The Pedal Power project is, like so much of the appropriate technology work being done here, designed to be an intermediate step. Using rechargeable batteries is not a hoped for permanent solution. But until billions of dollars are spent on infrastructure - to wire the country and get clean water - it will be many many years before most people have access to basic services.
I was put up in the $13 a night Hotel at Home. Water in the bathroom was in a large plastic tub for washing, and in the morning, they’d bring in another tub of hot water. This was as remote as I’d been. I was out of safe ex-pat comfortable Dar and in real Africa. It was exciting and surprisingly, didn’t make me as nervous as I thought I’d be. (Although if I start an NGO here, it will be called Hot Shower-Aid, because in my book, you gotta have a hot shower in the morning.

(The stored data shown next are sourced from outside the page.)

Lemma rank_insert_sorted (a : string * float) (l : list (string * float)) :
  StronglySorted (fun a b => rank_leb a b = true) l ->
  StronglySorted (fun a b => rank_leb a b = true) (rank_insert a l).
Proof.
  induction l as [|b l IH]; simpl; intros S.
  - repeat constructor.
  - inversion S as [|? ? S' F]; subst.
    destruct (rank_leb a b) eqn:E.
    + constructor; [exact S |]. constructor; [exact E |].
      rewrite Forall_forall in *. intros c I.
      eapply rank_leb_trans; [exact E | auto].
    + constructor; [auto |].
      apply (Permutation_Forall (rank_insert_perm a l)).
      constructor; [|exact F].
      destruct (rank_leb_total a b); congruence.
Qed.

Lemma rank_sort_sorted (l : list (string * float)) :
  StronglySorted (fun a b => rank_leb a b = true) (rank_sort l).
Proof.
  induction l as [|a l IH]; simpl; [constructor |].
  now apply rank_insert_sorted.
Qed.

(** The ranked list of the matches exists and [complete] returns the words
    of its first [k] entries. *)
Lemma complete_ranked (t : Trie) (p : string) (k : nat) :
  wf t ->
  exists l, ranked_matches t p l
            /\ Trie_complete p (Z.of_nat k) t = map fst (firstn k l).
Proof.
  intros H. unfold Trie_complete. rewrite Nat2Z.id.
  destruct (find_node p t) as [n|] eqn:E.
  - exists (rank_sort (collect p n)). split; [|reflexivity].
    pose proof (rank_sort_perm (collect p n)) as Pm.
    split; [|split].
    + intros w x. rewrite <- (collect_prefix t n p w x H E).
      split; apply Permutation_in; [symmetry|]; exact Pm.
    + apply (Permutation_NoDup (Permutation_map fst Pm)).
      apply collect_NoDup. eapply wf_find_node; eassumption.
    + apply rank_sort_sorted.
  - exists []. split; [|now destruct k].
    split; [|split]; [|constructor|constructor].
    intros w x. split; [intros [] |].
    intros I. exfalso. eapply no_prefix_no_word; eassumption.
Qed.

Hotel at Home did have a bar with plenty of cold beers, and I spent the evening talking to the local priest, who apparently was at the bar each evening. He asked me if I wanted to go to mass. When I told him I wasn’t Catholic, he started a guessing game, “Muslim? Anglican? Bahai?” When I said Jewish, he started laughing and said, “I know about that from studying at seminary.”
I travelled with Optatus, the accountant at KADERES, who provides technical assistance to the SACCO’s in the region. We drove out rutted dirt roads for many miles to visit three of them. When we went in, each a small office the size of two office cubicles, we were formally handed a guest book to sign. I signed, and scanned the names above. On each page, Optatus’s formal sign-in over the past few months was officially noted, and little else.
Each of these SACCO’s had about 2,000 members, and served as the regional savings bank and lender as farmers weather the cycles of crop harvests. I learned that virtually all of the members of the SACCO’s depended on kerosene for light in their house. I also asked for estimates of the amount spent per month, and all replied that approximately 5 liters were used per household per month, costing about $12. This is a huge burden for families getting by on under $400/year.
Before the visit, I thought the project was innovative but maybe cute. After the visit, I realize what a significant difference in so many lives, such a simple idea can have. The groups were excited. The biggest issue that they believe will need to be addressed is the initial plan to serve 3,000 families when so many more will be demanding the batteries.